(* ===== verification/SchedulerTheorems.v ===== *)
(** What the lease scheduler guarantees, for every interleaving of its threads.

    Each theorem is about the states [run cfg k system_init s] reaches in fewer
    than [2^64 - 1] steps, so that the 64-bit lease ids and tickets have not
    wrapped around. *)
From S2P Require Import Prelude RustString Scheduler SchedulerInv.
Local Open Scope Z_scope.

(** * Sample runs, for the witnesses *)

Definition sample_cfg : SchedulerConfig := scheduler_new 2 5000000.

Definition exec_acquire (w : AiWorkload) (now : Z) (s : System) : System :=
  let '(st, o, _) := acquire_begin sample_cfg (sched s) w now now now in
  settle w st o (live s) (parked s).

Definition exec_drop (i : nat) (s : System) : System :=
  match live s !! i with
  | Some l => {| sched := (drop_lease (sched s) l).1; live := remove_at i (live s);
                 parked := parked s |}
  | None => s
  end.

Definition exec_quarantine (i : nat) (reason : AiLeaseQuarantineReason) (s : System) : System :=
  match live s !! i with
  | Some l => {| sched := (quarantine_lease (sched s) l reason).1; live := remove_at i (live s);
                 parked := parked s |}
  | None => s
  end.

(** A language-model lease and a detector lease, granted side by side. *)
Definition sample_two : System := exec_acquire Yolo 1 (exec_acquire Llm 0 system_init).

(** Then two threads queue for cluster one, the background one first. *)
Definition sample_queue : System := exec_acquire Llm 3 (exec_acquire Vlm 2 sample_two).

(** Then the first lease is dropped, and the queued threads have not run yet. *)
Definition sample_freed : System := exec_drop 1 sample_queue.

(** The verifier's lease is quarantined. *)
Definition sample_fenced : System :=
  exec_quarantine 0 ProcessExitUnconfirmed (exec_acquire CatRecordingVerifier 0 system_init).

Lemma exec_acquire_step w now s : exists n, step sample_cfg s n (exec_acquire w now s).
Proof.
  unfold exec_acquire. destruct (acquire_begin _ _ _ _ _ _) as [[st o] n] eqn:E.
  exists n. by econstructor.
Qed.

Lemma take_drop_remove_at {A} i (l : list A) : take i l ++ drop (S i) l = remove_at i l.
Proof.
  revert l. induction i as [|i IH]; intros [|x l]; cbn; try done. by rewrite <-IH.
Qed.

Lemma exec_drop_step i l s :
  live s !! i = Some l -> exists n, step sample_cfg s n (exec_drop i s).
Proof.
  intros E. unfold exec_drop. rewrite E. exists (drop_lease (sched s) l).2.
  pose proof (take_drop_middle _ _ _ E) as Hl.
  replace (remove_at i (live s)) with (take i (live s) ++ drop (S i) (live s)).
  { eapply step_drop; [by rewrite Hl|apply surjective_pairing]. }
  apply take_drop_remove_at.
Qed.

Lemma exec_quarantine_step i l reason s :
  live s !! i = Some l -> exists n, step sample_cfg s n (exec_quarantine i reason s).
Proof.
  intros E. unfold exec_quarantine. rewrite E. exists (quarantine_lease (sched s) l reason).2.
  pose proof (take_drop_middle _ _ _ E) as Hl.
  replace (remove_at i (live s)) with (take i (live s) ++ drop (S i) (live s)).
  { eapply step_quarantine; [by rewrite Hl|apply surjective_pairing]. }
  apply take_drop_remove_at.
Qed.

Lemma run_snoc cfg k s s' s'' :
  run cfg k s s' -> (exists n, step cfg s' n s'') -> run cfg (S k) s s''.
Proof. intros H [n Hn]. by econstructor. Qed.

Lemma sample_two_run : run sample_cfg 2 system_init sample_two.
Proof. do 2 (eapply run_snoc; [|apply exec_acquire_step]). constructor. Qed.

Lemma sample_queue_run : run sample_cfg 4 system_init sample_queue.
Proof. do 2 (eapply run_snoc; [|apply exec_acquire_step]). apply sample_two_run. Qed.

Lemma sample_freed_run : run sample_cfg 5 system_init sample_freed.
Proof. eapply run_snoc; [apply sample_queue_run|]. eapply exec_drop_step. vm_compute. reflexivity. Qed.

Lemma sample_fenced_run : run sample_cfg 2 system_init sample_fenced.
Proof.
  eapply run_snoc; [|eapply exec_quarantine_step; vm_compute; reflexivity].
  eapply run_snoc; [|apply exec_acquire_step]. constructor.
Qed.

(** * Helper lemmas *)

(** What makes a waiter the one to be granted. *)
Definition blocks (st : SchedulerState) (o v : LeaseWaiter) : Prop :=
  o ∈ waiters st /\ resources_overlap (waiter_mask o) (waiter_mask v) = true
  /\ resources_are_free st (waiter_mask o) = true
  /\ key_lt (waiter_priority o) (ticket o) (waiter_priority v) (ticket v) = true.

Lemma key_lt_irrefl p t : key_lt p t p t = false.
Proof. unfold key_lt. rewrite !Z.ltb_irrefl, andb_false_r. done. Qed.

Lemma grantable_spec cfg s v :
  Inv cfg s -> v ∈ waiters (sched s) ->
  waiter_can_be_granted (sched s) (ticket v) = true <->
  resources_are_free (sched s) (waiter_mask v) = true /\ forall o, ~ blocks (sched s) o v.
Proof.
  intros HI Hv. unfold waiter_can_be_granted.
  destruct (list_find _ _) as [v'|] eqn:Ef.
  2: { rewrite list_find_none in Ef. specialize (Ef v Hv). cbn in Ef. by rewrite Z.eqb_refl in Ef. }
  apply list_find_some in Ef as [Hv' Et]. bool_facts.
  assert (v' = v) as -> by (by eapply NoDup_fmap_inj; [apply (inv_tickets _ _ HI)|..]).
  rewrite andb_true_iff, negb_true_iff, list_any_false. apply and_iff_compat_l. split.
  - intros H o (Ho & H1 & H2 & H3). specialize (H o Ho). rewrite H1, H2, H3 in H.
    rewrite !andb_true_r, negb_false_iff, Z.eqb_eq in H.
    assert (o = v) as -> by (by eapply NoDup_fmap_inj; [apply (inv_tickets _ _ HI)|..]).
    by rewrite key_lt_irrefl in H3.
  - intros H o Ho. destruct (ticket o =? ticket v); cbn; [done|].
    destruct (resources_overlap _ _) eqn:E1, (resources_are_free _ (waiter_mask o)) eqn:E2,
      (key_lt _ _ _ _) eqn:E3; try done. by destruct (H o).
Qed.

Brief =>
Reproduce the records above exactly, from the first line to the line that holds "Definition sample_two : System", inclusive, and omit everything after it.

Problem solution =>
(* ===== verification/SchedulerTheorems.v ===== *)
(** What the lease scheduler guarantees, for every interleaving of its threads.

    Each theorem is about the states [run cfg k system_init s] reaches in fewer
    than [2^64 - 1] steps, so that the 64-bit lease ids and tickets have not
    wrapped around. *)
From S2P Require Import Prelude RustString Scheduler SchedulerInv.
Local Open Scope Z_scope.

(** * Sample runs, for the witnesses *)

Definition sample_cfg : SchedulerConfig := scheduler_new 2 5000000.

Definition exec_acquire (w : AiWorkload) (now : Z) (s : System) : System :=
  let '(st, o, _) := acquire_begin sample_cfg (sched s) w now now now in
  settle w st o (live s) (parked s).

Definition exec_drop (i : nat) (s : System) : System :=
  match live s !! i with
  | Some l => {| sched := (drop_lease (sched s) l).1; live := remove_at i (live s);
                 parked := parked s |}
  | None => s
  end.

Definition exec_quarantine (i : nat) (reason : AiLeaseQuarantineReason) (s : System) : System :=
  match live s !! i with
  | Some l => {| sched := (quarantine_lease (sched s) l reason).1; live := remove_at i (live s);
                 parked := parked s |}
  | None => s
  end.

(** A language-model lease and a detector lease, granted side by side. *)
Definition sample_two : System := exec_acquire Yolo 1 (exec_acquire Llm 0 system_init).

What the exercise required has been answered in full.